From a buyer's market to a seller's: Sydney and Melbourne are projected to deliver 8-12 per cent capital growth in 2021

The landscape of the housing market has shifted rapidly across the past three months from a buyer's market to a seller's market. With regards to COVID-19, several vaccinations are likely to rolled out in 2021, providing confidence that a sustainable solution will ultimately be found, and property market sentiment has surged. 

A range of government measures have led to significant shifts in buyer confidence and house price expectations, particularly through September and October 2020.

Alongside ultra-low interest rates, that make it typically cheaper to buy than to rent from a cashflow perspective - and proposed changes to responsible lending obligations - these measures have resulted in a materially increased demand for detached houses.

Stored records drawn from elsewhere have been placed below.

(** * ably-go: message codec, pending-ack queue, client options, paginated
      results and host shuffling

    A shallow embedding of the parts of the [ably] package that the
    specification makes statements about:

    - [proto_message.go]: [Message.withEncodedData] and
      [Message.withDecodedData], the layered payload encoding;
    - [state.go]: [pendingEmitter] with [Search], [Enqueue], [Ack], [Nack],
      the queue [msgQueue] of the messages that wait for the connection,
      and, in the part that declares the client options, [resolveHost] with
      its callers [restURL] and [realtimeURL], the accessors of the
      timeouts, [KeyName] and [KeySecret], and the parameters
      [ScopeParams] and [PaginateParams] of a paginated request;
    - [hosts_test.go], in the part that declares the paginated results:
      [PaginatedResult.buildPath], [paginationHeaders],
      [PaginatedResult.Next], [buildPaginatedPath],
      [PaginatedResultNew.goTo] and the function [next] of [loadItems];
    - [internal/ablyutil/strings.go]: [Shuffle] and [Contains];
    - the logger: [LoggerOptions.Is] and [Printf].

    Go values are modelled as follows.  An [int] or [int64] is a [Z]; where
    the source adds two of them the wrap-around of the 64-bit representation
    is written out ([int_add]).  A Go [string] is a [string] (a sequence of
    bytes, one [ascii] each) and a [[]byte] is a [list byte].  A function
    that returns [(T, error)] returns a pair or a [result]; a function that
    can panic returns an [outcome].  The functions of Go's standard library
    that the code calls are embedded under the name of their package
    ([strings.Split], [base64.EncodeToString], [utf8.ValidString],
    [path.Join], [sort.Search], ...), following the library's source. *)

From stdpp Require Import base list strings gmap sorting.
From Equations Require Import Equations.
From Stdlib Require Import ZArith Lia Strings.Byte Strings.Ascii.
From Stdlib Require Import Sorting.Sorted.
From Stdlib Require Import DecimalString.

Local Open Scope string_scope.

(** ** Results, panics *)

(** [(T, error)] where the value is meaningless next to a non-nil error. *)
Inductive result (E A : Type) : Type :=
| Ok (a : A)
| Err (e : E).
Arguments Ok {E A} a.
Arguments Err {E A} e.

(** A computation that either returns or panics. *)
Inductive outcome (A : Type) : Type :=
| Done (a : A)
| Panic.
Arguments Done {A} a.
Arguments Panic {A}.

Definition obind {A B} (m : outcome A) (k : A -> outcome B) : outcome B :=
  match m with
  | Done a => k a
  | Panic => Panic
  end.

(** ** Machine integers *)

Definition max_int : Z := 2 ^ 63 - 1.
Definition min_int : Z := - 2 ^ 63.

(** The value of a 64-bit two's complement register holding [x]. *)
Definition wrap_int (x : Z) : Z := (x + 2 ^ 63) mod 2 ^ 64 - 2 ^ 63.

(** [a + b] on Go's [int] (64 bits). *)
Definition int_add (a b : Z) : Z := wrap_int (a + b).

(** ** Package strings *)

Module strings.
(** The JSON object the two HTTP endpoints answer with *)
Record Converted := { cv_filename : string; cv_markdown : string; cv_size : Z }.

(** [HTTPException(status_code=..., detail=...)] *)
Definition HTTPException (status_code : Z) (detail : string) : exn :=
  Exn "HTTPException" (pretty status_code +:+ ": " +:+ detail).


(** [convert_base64_file(content, filename)] *)
Definition convert_base64_file (content filename : string) : M World Converted :=
  with_local (None : option string)
    (try_finally
       (try_except
          (file_bytes <- call (b64decode P content) ;;
           let suffix := snd (OsPath.splitext filename) in
           tmp_path <- stage_tmp suffix file_bytes ;;
           markdown <- outer (convert_file_to_md tmp_path filename) ;;
           ret {| cv_filename := filename; cv_markdown := markdown;
                  cv_size := Z.of_nat (length file_bytes) |})
          (fun e => raise (HTTPException 500 ("Conversion failed: " +:+ exn_str e))))
       remove_tmp_path).

End McpTest.
End McpTest.

(** ** [git_server.py] *)

Module GitServer.
Section GitServer.

Variable P : Platform.

Definition CROSS : string := "❌".
Definition CHECK : string := "✅".
Definition WARNING : string := "⚠️".

(** The body of the loop of [convert_folder] for one directory entry;
    the accumulator is the pair of lists [processed], [skipped] *)
Definition convert_entry (folder_path output_dir : string)
    (acc : list string * list string) (filename : string)
    : M World (list string * list string) :=
  let '(processed, skipped) := acc in
  let file_path := OsPath.join folder_path filename in
  regular <- isfile file_path ;;
  if regular : bool then
    try_except
      (result <- convert P (MarkItDown false) file_path ;;
       let output_file :=
         OsPath.join output_dir (fst (OsPath.splitext filename) +:+ ".md") in
       write_text output_file result ;;;
       ret (processed ++ [filename], skipped))
      (fun e =>
         ret (processed, skipped ++ [filename +:+ " (" +:+ exn_str e +:+ ")"]))
  else ret (processed, skipped).

(** The closing lines of [convert_folder]: the summary built from the
    two lists *)
Definition summary (output_dir : string) (processed skipped : list string)
    : string :=
  let summary :=
    CHECK +:+ " Converted " +:+ pretty (length processed)
      +:+ " files. Markdown saved to: " +:+ output_dir +:+ NL in
  match skipped with
  | [] => summary
  | _ => summary +:+ WARNING +:+ " Skipped " +:+ pretty (length skipped)
           +:+ " files: " +:+ Py.join ", " skipped
  end.

(** [convert_folder(folder_path)] *)
Definition convert_folder (folder_path : string) : M World string :=
  here <- gets cwd ;;
  let folder_path := OsPath.abspath here folder_path in
  is_folder <- isdir folder_path ;;
  if negb is_folder then
    ret (CROSS +:+ " Path not found or not a folder: " +:+ folder_path)
  else
    let output_dir := OsPath.join folder_path "markdown_output" in
    makedirs output_dir ;;;
    entries <- listdir folder_path ;;
    lists <- for_each entries ([], []) (convert_entry folder_path output_dir) ;;
    let '(processed, skipped) := lists in
    ret (summary output_dir processed skipped).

With only a low availability of stock of quality assets in popular areas, and increasing demand, this has been reflected by increasingly robust auction clearance rates, and it is projected that both Sydney and Melbourne will deliver capital growth in the range of 8-12 per cent in 2021.

Therefore, new highs for housing prices in Sydney and Melbourne are once again on the horizon.

In particular, houses with a high land value component and scarcity value are likely to enjoy very strong demand and capital growth, both in the short and long term.

Our market research shows that some sectors of the housing market continue to represent a high risk at the present time, in particular inner-city apartment markets, which are oversupplied and are experiencing falling rents as Australians look to avoid the higher density locations.

These risks, combined with higher vacancy rates and increased serviceability (i.e. cashflow) risk, have made inner-city apartments less attractive to investors, who represent the main cohort of buyers in these locations.